Saved data entries:
Segment Open
(** The body of [for chapter in document.get("chapters", [])]. *)
Definition process_chapter_body (self : converter)
    (heading_map : gmap string string)
    (output_items : list linked_item) (chapter : chapter)
  : result (list linked_item) :=
  let chapter_heading := default "" (ch_heading chapter) in
  let chapter_heading_id := default "" (ch_heading_id chapter) in
  let chapter_title :=
    default chapter_heading (heading_map !! chapter_heading_id) in
  output_items ←
    match ch_workitems chapter with
    | Some ((_ :: _) as workitems) =>
        for_each (emit self chapter_heading_id chapter_title)
          workitems output_items
    | _ => mret output_items
    end;
  for_each (process_subchapter_body self heading_map)
    (default [] (ch_subchapters chapter)) output_items.

(** [PolarionHeadingConverter.process_requirements] *)
Definition process_requirements (self : converter) (brake_data : brake_data)
    (heading_map : gmap string string) : result (list linked_item) :=
  let document := default empty_document (data_document brake_data) in
  chapters ← iter_chapters (default (ChaptersList []) (doc_chapters document));
  for_each (process_chapter_body self heading_map) chapters [].

Record metadata : Type := {
  total_items : nat;
  meta_document_id : string;
  conversion_timestamp : string;
  note : string
}.

Record output : Type := {
  work_items : list linked_item;
  meta : metadata
}.

(** [PolarionHeadingConverter.run], from the two loaded JSON values to
    the object it dumps.  An exception is not caught: the script dies
    with a traceback, status 1, and writes nothing. *)
Definition run (self : converter) (brake_data : brake_data)
    (heading_map : gmap string string) : outcome output :=
  match process_requirements self brake_data heading_map with
  | Ok output_items =>
      {| exit_status := None;
         errors := [];
         written := Some
           {| work_items := output_items;
              meta := {| total_items := length output_items;
                         meta_document_id := document_id self;
                         conversion_timestamp := timestamp self;
                         note := "Each requirement links to its chapter/subchapter heading via has_parent" |} |} |}
  | Raise e => exit1 (str_of_exn e)
  end.

End Headings.

(** ** The lookup functions shared by the two archived flat converters

    [map_priority], [map_severity] and [map_status] are the same text in
    convert_brake_requirements_to_polarion.py and in
    convert_brake_requirements_to_polarion_no_headings.py. *)

Definition flat_priority_map : odict string :=
  [("Critical", "100.0"); ("High", "90.0"); ("Medium", "50.0"); ("Low", "30.0")].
Segment Closed
Task: In this exercise, you retype all of the data exactly as it appears above.

Solved problem:
(** The body of [for chapter in document.get("chapters", [])]. *)
Definition process_chapter_body (self : converter)
    (heading_map : gmap string string)
    (output_items : list linked_item) (chapter : chapter)
  : result (list linked_item) :=
  let chapter_heading := default "" (ch_heading chapter) in
  let chapter_heading_id := default "" (ch_heading_id chapter) in
  let chapter_title :=
    default chapter_heading (heading_map !! chapter_heading_id) in
  output_items ←
    match ch_workitems chapter with
    | Some ((_ :: _) as workitems) =>
        for_each (emit self chapter_heading_id chapter_title)
          workitems output_items
    | _ => mret output_items
    end;
  for_each (process_subchapter_body self heading_map)
    (default [] (ch_subchapters chapter)) output_items.

(** [PolarionHeadingConverter.process_requirements] *)
Definition process_requirements (self : converter) (brake_data : brake_data)
    (heading_map : gmap string string) : result (list linked_item) :=
  let document := default empty_document (data_document brake_data) in
  chapters ← iter_chapters (default (ChaptersList []) (doc_chapters document));
  for_each (process_chapter_body self heading_map) chapters [].

Record metadata : Type := {
  total_items : nat;
  meta_document_id : string;
  conversion_timestamp : string;
  note : string
}.

Record output : Type := {
  work_items : list linked_item;
  meta : metadata
}.

(** [PolarionHeadingConverter.run], from the two loaded JSON values to
    the object it dumps.  An exception is not caught: the script dies
    with a traceback, status 1, and writes nothing. *)
Definition run (self : converter) (brake_data : brake_data)
    (heading_map : gmap string string) : outcome output :=
  match process_requirements self brake_data heading_map with
  | Ok output_items =>
      {| exit_status := None;
         errors := [];
         written := Some
           {| work_items := output_items;
              meta := {| total_items := length output_items;
                         meta_document_id := document_id self;
                         conversion_timestamp := timestamp self;
                         note := "Each requirement links to its chapter/subchapter heading via has_parent" |} |} |}
  | Raise e => exit1 (str_of_exn e)
  end.

End Headings.

(** ** The lookup functions shared by the two archived flat converters

    [map_priority], [map_severity] and [map_status] are the same text in
    convert_brake_requirements_to_polarion.py and in
    convert_brake_requirements_to_polarion_no_headings.py. *)

Definition flat_priority_map : odict string :=
  [("Critical", "100.0"); ("High", "90.0"); ("Medium", "50.0"); ("Low", "30.0")].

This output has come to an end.